De consolaciones y temores. Domingo II de Adviento.

«Consolad, consolad a mi pueblo —dice vuestro Dios—; hablad al corazón de Jerusalén, gritadle,
que se ha cumplido su servicio y está pagado su crimen, pues de la mano del Señor ha recibido doble paga por sus pecados». La profecía de consolación que hace Isaías es sobrecogedora… Habla de un perdón gratuito e inmerecido al pueblo. Una “amnistía espiritual”, el que podía cobrarse la pena e infligir el castigo no quiere hacerlo, es más, Dios paga en nuestro lugar. Ése y no otro es el sentido profundo de la palabra redención: “comprar o pagar a precio de sangre, con la propia vida”. Dios nos deja profundamente libres y sanados, sin deudas pendientes, sin castigo que nos espere, sin guadaña sobre la cabeza… no hay amenazas sino un profundo y compasivo amor misericordioso que conoce todo de nosotros y que se resiste a ver sólo lo malo, lo imperfecto u opaco. ¿Vivimos como personas que ya han sido salvadas? ¿O seguimos creyendo que hemos de conseguir, con méritos y esfuerzos propios, nuestra salvación? Esta última postura anula la gracia de Dios, su generosidad, su entrega en la cruz y desfigura la redención, haciendo pensar que “sólo una élite se salvará”. No tiene sentido.
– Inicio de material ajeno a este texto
(* ===== verification/Temporal.v ===== *)
(** * provider/temporal_bound.go and the temporal part of provider/query.go

    Exact UTC endpoints: a civil time to the nanosecond, the remaining decimal
    digits of a nanosecond, and a marker for an inserted (leap) second. *)

From S2P Require Import Prelude GoText.

(** ** Civil UTC time, as [time.Time] in UTC *)

Record Time := mkTime {
  t_year : Z; t_month : Z; t_day : Z;
  t_hour : Z; t_min : Z; t_sec : Z; t_nsec : Z
}.

#[export] Instance Time_eq_dec : EqDecision Time.
Proof. solve_decision. Defined.

(** The zero [time.Time]. *)
Definition zeroTime : Time := mkTime 1 1 1 0 0 0 0.

Definition is_leap_year (y : Z) : bool :=
  (y mod 4 =? 0) && (negb (y mod 100 =? 0) || (y mod 400 =? 0)).

(** [time.daysIn]. *)
Definition daysIn (month year : Z) : Z :=
  if month =? 2 then (if is_leap_year year then 29 else 28)
  else if (month =? 4) || (month =? 6) || (month =? 9) || (month =? 11) then 30
  else 31.

(** The number of days from 1970-01-01 to a civil date (proleptic Gregorian). *)
Definition days_before_year (y : Z) : Z :=
  let p := y - 1 in 365 * p + p / 4 - p / 100 + p / 400.

Fixpoint days_before_month (n : nat) (year : Z) : Z :=
  match n with
  | O => 0
  | S n' => daysIn (Z.of_nat n) year + days_before_month n' year
  end.

Definition days_from_civil (y m d : Z) : Z :=
  days_before_year y - days_before_year 1970
  + days_before_month (Z.to_nat (m - 1)) y + (d - 1).

(** [t.Unix()]. *)
Definition Unix (t : Time) : Z :=
  days_from_civil (t_year t) (t_month t) (t_day t) * 86400
  + t_hour t * 3600 + t_min t * 60 + t_sec t.

(** ** temporal_bound.go *)

Definition leap_second_dates : list (Z * Z * Z) :=
  [(1972, 6, 30); (1972, 12, 31); (1973, 12, 31); (1974, 12, 31); (1975, 12, 31);
   (1976, 12, 31); (1977, 12, 31); (1978, 12, 31); (1979, 12, 31); (1981, 6, 30);
   (1982, 6, 30); (1983, 6, 30); (1985, 6, 30); (1987, 12, 31); (1989, 12, 31);
   (1990, 12, 31); (1992, 6, 30); (1993, 6, 30); (1994, 6, 30); (1995, 12, 31);
   (1997, 6, 30); (1998, 12, 31); (2005, 12, 31); (2008, 12, 31); (2012, 6, 30);
   (2015, 6, 30); (2016, 12, 31)].

Definition IsPositiveLeapSecondPredecessor (u : Time) : bool :=
  if negb (t_hour u =? 23) || negb (t_min u =? 59) || negb (t_sec u =? 59) then false
  else bool_decide ((t_year u, t_month u, t_day u) ∈ leap_second_dates).

(** [provider.InvalidFeatureQueryError]; [fq_unsupported] says that the error
    is joined with [ErrUnsupported]. *)
Record QueryError := mkQueryError {
  fq_field : string; fq_reason : string; fq_unsupported : bool
}.

Definition InvalidFeatureQueryError (field reason : string) : QueryError :=
  mkQueryError field reason false.

Definition validateTemporalEndpoint (t : option Time) (fraction : gostring) (leap : bool)
    : result QueryError unit :=
  if bool_decide (t = None) && (negb (beq fraction []) || leap) then
    Err (InvalidFeatureQueryError "temporal" "fraction and leap marker require an endpoint")
  else if negb (forallb is_digit fraction) then
    Err (InvalidFeatureQueryError "temporal" "subnanosecond fraction must contain decimal digits")
  else
    match t with
    | Some u =>
        if leap && negb (IsPositiveLeapSecondPredecessor u) then
          Err (InvalidFeatureQueryError "temporal"
                 "leap marker does not identify an announced positive insertion")
        else Ok tt
    | None => Ok tt
    end.

(** The final loop of compareTemporalEndpoints, with [n] iterations left:
    missing digits read as '0'. *)
Fixpoint compare_fraction (n : nat) (af bf : gostring) : Z :=
  match n with
  | O => 0
  | S n' =>
      let x := code (default "0"%char (head af)) in
      let y := code (default "0"%char (head bf)) in
      if x <? y then -1 else if y <? x then 1 else compare_fraction n' (tail af) (tail bf)
  end.

Definition compareTemporalEndpoints (a : Time) (af : gostring) (al : bool)
    (b : Time) (bf : gostring) (bl : bool) : Z :=
  if Unix a <? Unix b then -1
  else if Unix b <? Unix a then 1
  else if negb (Bool.eqb al bl) then (if al then 1 else -1)
  else if t_nsec a <? t_nsec b then -1
  else if t_nsec b <? t_nsec a then 1
  else compare_fraction (Nat.max (length af) (length bf)) af bf.

(** ** query.go: TemporalConstraint *)

Record TemporalConstraint := mkTemporal {
  tc_start : option Time;
  tc_end : option Time;
  tc_start_sub : gostring;
  tc_end_sub : gostring;
  tc_start_leap : bool;
  tc_end_leap : bool
}.

Definition TemporalConstraint_Validate (t : TemporalConstraint) : result QueryError unit :=
  if bool_decide (tc_start t = None) && bool_decide (tc_end t = None) then
    Err (InvalidFeatureQueryError "temporal" "both bounds are open")
  else
    check? validateTemporalEndpoint (tc_start t) (tc_start_sub t) (tc_start_leap t) in
    check? validateTemporalEndpoint (tc_end t) (tc_end_sub t) (tc_end_leap t) in
    match tc_start t, tc_end t with
    | Some s, Some e =>
        if 0 <? compareTemporalEndpoints s (tc_start_sub t) (tc_start_leap t)
                  e (tc_end_sub t) (tc_end_leap t)
        then Err (InvalidFeatureQueryError "temporal" "start follows end")
        else Ok tt
    | _, _ => Ok tt
    end.

(** ** temporal.go: TemporalMapping *)

Record TemporalMapping := mkMapping {
  InstantField : gostring; StartField : gostring; EndField : gostring
}.

Definition TemporalMapping_Validate (m : TemporalMapping) : result QueryError unit :=
  if existsb (fun field => negb (beq field []) && is_blank field)
       [InstantField m; StartField m; EndField m] then
    Err (InvalidFeatureQueryError "temporal" "contains a blank source field name")
  else
    let hasInstant := negb (beq (InstantField m) []) in
    let hasInterval := negb (beq (StartField m) []) || negb (beq (EndField m) []) in
    if hasInstant && hasInterval then
      Err (InvalidFeatureQueryError "temporal" "instant and interval mappings cannot be combined")
    else if hasInterval && (beq (StartField m) [] || beq (EndField m) []) then
      Err (InvalidFeatureQueryError "temporal" "interval requires both source field names")
    else if hasInterval && beq (StartField m) (EndField m) then
      Err (InvalidFeatureQueryError "temporal" "interval source field names must differ")
    else Ok tt.

Example unix_epoch : Unix (mkTime 1970 1 1 0 0 0 0) = 0.
Proof. vm_compute. reflexivity. Qed.

Example unix_2017 : Unix (mkTime 2017 1 1 0 0 0 0) = 1483228800.
Proof. vm_compute. reflexivity. Qed.

Example leap_2016 : IsPositiveLeapSecondPredecessor (mkTime 2016 12 31 23 59 59 5) = true.
Proof. vm_compute. reflexivity. Qed.

(** ** The order of endpoints *)

(** The value of the first [n] digits of a fraction, missing digits being '0'. *)
Fixpoint fraction_value (n : nat) (f : gostring) : Z :=
  match n with
  | O => 0
  | S n' => (code (default "0"%char (head f)) - 48) * 10 ^ Z.of_nat n' + fraction_value n' (tail f)
  end.

Definition digits (f : gostring) : Prop := forallb is_digit f = true.

Lemma digits_tail (f : gostring) : digits f -> digits (tail f).
Proof. unfold digits. destruct f; cbn; [done|]. by intros [_ ?]%andb_true_iff. Qed.

Lemma digits_head (f : gostring) :
  digits f -> 0 <= code (default "0"%char (head f)) - 48 <= 9.
Proof.
  unfold digits. destruct f as [|c f]; cbn; [done|].
  intros [Hc%in_range_iff _]%andb_true_iff. lia.
Qed.

Lemma fraction_value_range (n : nat) (f : gostring) :
  digits f -> 0 <= fraction_value n f < 10 ^ Z.of_nat n.
Proof.
  revert f. induction n as [|n IH]; intros f Hf; cbn [fraction_value]; [lia|].
  specialize (IH _ (digits_tail f Hf)). pose proof (digits_head f Hf).
  rewrite Nat2Z.inj_succ, Z.pow_succ_r by lia. nia.
Qed.

(** Digits beyond the end of both strings do not matter. *)
Lemma fraction_value_more (n k : nat) (f : gostring) :
  (length f <= n)%nat -> fraction_value (n + k) f = fraction_value n f * 10 ^ Z.of_nat k.
Proof.
  revert f. induction n as [|n IH]; intros f Hf.
  - destruct f; [|cbn in Hf; lia]. cbn [Nat.add]. induction k as [|k IHk]; cbn in *; [done|]. by rewrite IHk.
  - cbn [Nat.add fraction_value]. rewrite IH by (destruct f; cbn in *; lia).
    rewrite Nat2Z.inj_add, Z.pow_add_r by lia. lia.
Qed.

(** The sign of a comparison, as the Go code returns it. *)
Definition sign_of (c : comparison) : Z :=
  match c with Lt => -1 | Eq => 0 | Gt => 1 end.

Lemma compare_step (p x y u v : Z) :
  0 <= u < p -> 0 <= v < p ->
  sign_of (x * p + u ?= y * p + v) =
  if x <? y then -1 else if y <? x then 1 else sign_of (u ?= v).
Proof.
  intros Hu Hv. destruct (Z.ltb_spec x y); [|destruct (Z.ltb_spec y x)].
  - rewrite (proj2 (Z.compare_lt_iff _ _)); [done|]. nia.
  - rewrite (proj2 (Z.compare_gt_iff _ _)); [done|]. nia.
  - replace y with x by lia. by rewrite Z.add_compare_mono_l.
Qed.

Lemma compare_fraction_value (n : nat) (af bf : gostring) :
  digits af -> digits bf ->
  compare_fraction n af bf = sign_of (fraction_value n af ?= fraction_value n bf).
Proof.
  revert af bf. induction n as [|n IH]; intros af bf Ha Hb; [done|].
  cbn [compare_fraction fraction_value].
  rewrite compare_step by auto using fraction_value_range, digits_tail.
  rewrite IH by auto using digits_tail.
  set (x := code (default _ (head af))). set (y := code (default _ (head bf))).
  repeat case_test; bool_props; lia || done.
Qed.

(** An endpoint's position on the time line, in units of 10^-n nanoseconds
    within its second; an inserted second follows the second it repeats. *)
Definition endpoint_key (n : nat) (t : Time) (f : gostring) (leap : bool) : Z :=
  (2 * Unix t + (if leap then 1 else 0)) * (10 ^ 9 * 10 ^ Z.of_nat n)
  + (t_nsec t * 10 ^ Z.of_nat n + fraction_value n f).

(** The comparison of exact endpoints is the order of the time line: the sign of
    comparing the two exact positions (seconds, inserted second, nanoseconds, and
    every further decimal digit), at any common precision that holds both digit
    strings. *)
Lemma endpoint_key_compare (n : nat) (a : Time) (af : gostring) (al : bool)
    (b : Time) (bf : gostring) (bl : bool) :
  digits af -> digits bf -> (length af <= n)%nat -> (length bf <= n)%nat ->
  0 <= t_nsec a < 10 ^ 9 -> 0 <= t_nsec b < 10 ^ 9 ->
  compareTemporalEndpoints a af al b bf bl
  = sign_of (endpoint_key n a af al ?= endpoint_key n b bf bl).
Proof.
  intros Ha Hb La Lb Na Nb. unfold compareTemporalEndpoints, endpoint_key.
  set (m := Nat.max (length af) (length bf)).
  pose proof (fraction_value_range n af Ha). pose proof (fraction_value_range n bf Hb).
  rewrite compare_step by nia. rewrite compare_step by lia.
  assert (compare_fraction m af bf = sign_of (fraction_value n af ?= fraction_value n bf)) as ->.
  { rewrite compare_fraction_value by done.
    replace n with (m + (n - m))%nat by lia. rewrite !fraction_value_more by lia.
    by rewrite <- Zmult_compare_compat_r by (apply Z.lt_gt, Z.pow_pos_nonneg; lia). }
  destruct al, bl; cbn [negb Bool.eqb]; repeat case_test; bool_props; lia || done.
Qed.

(** A well-formed endpoint: digits only, and a leap marker only on an announced
    insertion; an open bound carries neither. *)
Definition endpoint_ok (t : option Time) (f : gostring) (leap : bool) : Prop :=
  match t with
  | Some u => digits f /\ (leap = true -> IsPositiveLeapSecondPredecessor u = true)
  | None => f = [] /\ leap = false
  end.

Lemma validateTemporalEndpoint_ok (t : option Time) (f : gostring) (leap : bool) :
  validateTemporalEndpoint t f leap = Ok tt <-> endpoint_ok t f leap.
Proof.
  unfold validateTemporalEndpoint, endpoint_ok, digits.
  destruct t as [u|]; cbn [bool_decide decide].
  - rewrite bool_decide_false by done. cbn.
    destruct (forallb is_digit f); cbn; [|naive_solver].
    destruct leap, (IsPositiveLeapSecondPredecessor u); cbn; naive_solver.
  - rewrite bool_decide_true by done. destruct f, leap; cbn; naive_solver.
Qed.

(** TemporalConstraint.Validate accepts exactly the non-empty intervals: at
    least one bound, well-formed endpoints, and a start whose exact position on
    the time line (leap second and sub-nanosecond digits included) does not
    follow the end's. *)
Lemma TemporalConstraint_Validate_exact (t : TemporalConstraint) (n : nat) :
  (length (tc_start_sub t) <= n)%nat -> (length (tc_end_sub t) <= n)%nat ->
  (forall u, tc_start t = Some u \/ tc_end t = Some u -> 0 <= t_nsec u < 10 ^ 9) ->
  TemporalConstraint_Validate t = Ok tt
  <-> (tc_start t <> None \/ tc_end t <> None)
      /\ endpoint_ok (tc_start t) (tc_start_sub t) (tc_start_leap t)
      /\ endpoint_ok (tc_end t) (tc_end_sub t) (tc_end_leap t)
      /\ (forall s e, tc_start t = Some s -> tc_end t = Some e ->
            endpoint_key n s (tc_start_sub t) (tc_start_leap t)
            <= endpoint_key n e (tc_end_sub t) (tc_end_leap t)).
Proof.
  intros Ls Le Hn. destruct t as [st en sf ef sl el]; cbn in *.
  unfold TemporalConstraint_Validate; cbn.
  rewrite <- !validateTemporalEndpoint_ok.
  destruct (bool_decide (st = None) && bool_decide (en = None)) eqn:Eo.
  { bool_props. destruct Eo as [-> ->]. naive_solver. }
  assert (st <> None \/ en <> None) as Hone by (bool_props; done).
  destruct (validateTemporalEndpoint st sf sl) as [[]|] eqn:Es; cbn [rbind]; [|naive_solver].
  destruct (validateTemporalEndpoint en ef el) as [[]|] eqn:Ee; cbn [rbind]; [|naive_solver].
  destruct st as [s|], en as [e|]; try naive_solver.
  apply validateTemporalEndpoint_ok in Es as [Ds _], Ee as [De _].
  rewrite (endpoint_key_compare n) by naive_solver.
  assert ((forall s0 e0, Some s = Some s0 -> Some e = Some e0 ->
             endpoint_key n s0 sf sl <= endpoint_key n e0 ef el)
          <-> endpoint_key n s sf sl <= endpoint_key n e ef el) as -> by naive_solver.
  destruct (Z.compare_spec (endpoint_key n s sf sl) (endpoint_key n e ef el));
    cbn [sign_of]; decide_ltb; (split; [intros ?|intros (_ & _ & _ & ?)]);
    first [done|lia|split_and!; done || lia].
Qed.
Eso contradice la predicación universal de Jesús, su entrega compasiva a todos, especialmente a pobres, leprosos y prostitutas… “que nos llevan la delantera en el reino de los cielos”. O la vida cristiana la vivimos desde la gratitud y alabanza de los que han sido salvados… y caminan de día en día hacia el abrazo misericordioso del Padre… o es un burdo comercio, en el que pretendo “comprar” o conquistar a Dios y su reino al más puro estilo farisaico.

Dice el salmo 84: “La salvación está cerca de los que le temen, y la gloria habitará en nuestra tierra”. Pero ese temor no es una invitación al miedo de un Dios caprichoso e iracundo… sino que es el “temor reverencial”, el respeto al que es más Grande, más Santo, más Sabio, más Bello… Me acerco a Él con ese respeto, descalzando mis pies en su presencia, y buscándole no solo en el Templo o los lugares sagrados. Aprendiendo a descalzarme también en cada hermano que me habla de él, en cada cosa de mi vida que no entiendo y donde le presiento presente. Esta actitud creyente ha de ir impregnando toda mi vida, porque o soy creyente siempre y en cada lugar y con cada persona o no lo soy nunca… E de ir dejando que él, y su gloria cale en mí, me empape. A Dios no hay que tenerle miedo y sí un infinito cariño y respeto. Aprendamos a descansar en un Dios así: tierno, fuerte, alegre y salvador… porque imaginarlo de otro modo es deformar su mensaje y su deseo de salvarnos.

Juan Bautista proclamaba:  proclamaba: «Detrás de mí viene el que es más fuerte que yo y no merezco agacharme para desatarle la correa de sus sandalias. Yo os he bautizado con agua, pero él os bautizará con Espíritu Santo». Juan Bautista aparece predicando y sanando a lo más enfermo y perdido de la sociedad. Ayudando a que cambien de vida, a que den un giro total a su existencia. Y él, que no merece ni tocar las sandalias de Jesús, humildemente les dice: y “el más fuerte” os dará el Espíritu Santo. Un bautismo de fuego y de luz, de viento impetuoso que nos sacude y nos deja más libres y despiertos, centrados en lo esencial. Sin tantas preocupaciones absurdas. No hay nada como experimentar algo que amenace la vida (enfermedad, accidente, muerte cercana…) para darme cuenta de qué es lo importante y qué lo superfluo. El Espíritu viene a hacer eso, centrarnos en lo esencial, darnos la luz y el consuelo de Dios, hacernos sentir su perdón y la gracia que Él ha puesto dentro de nosotros. Escuchándonos y escuchando así, con esta conciencia de estar habitados, llegamos a Dios más fácil. ¡Benditos los pies del Bautista que bañaron a tanta gente en espera del Espíritu y con sed de Dios!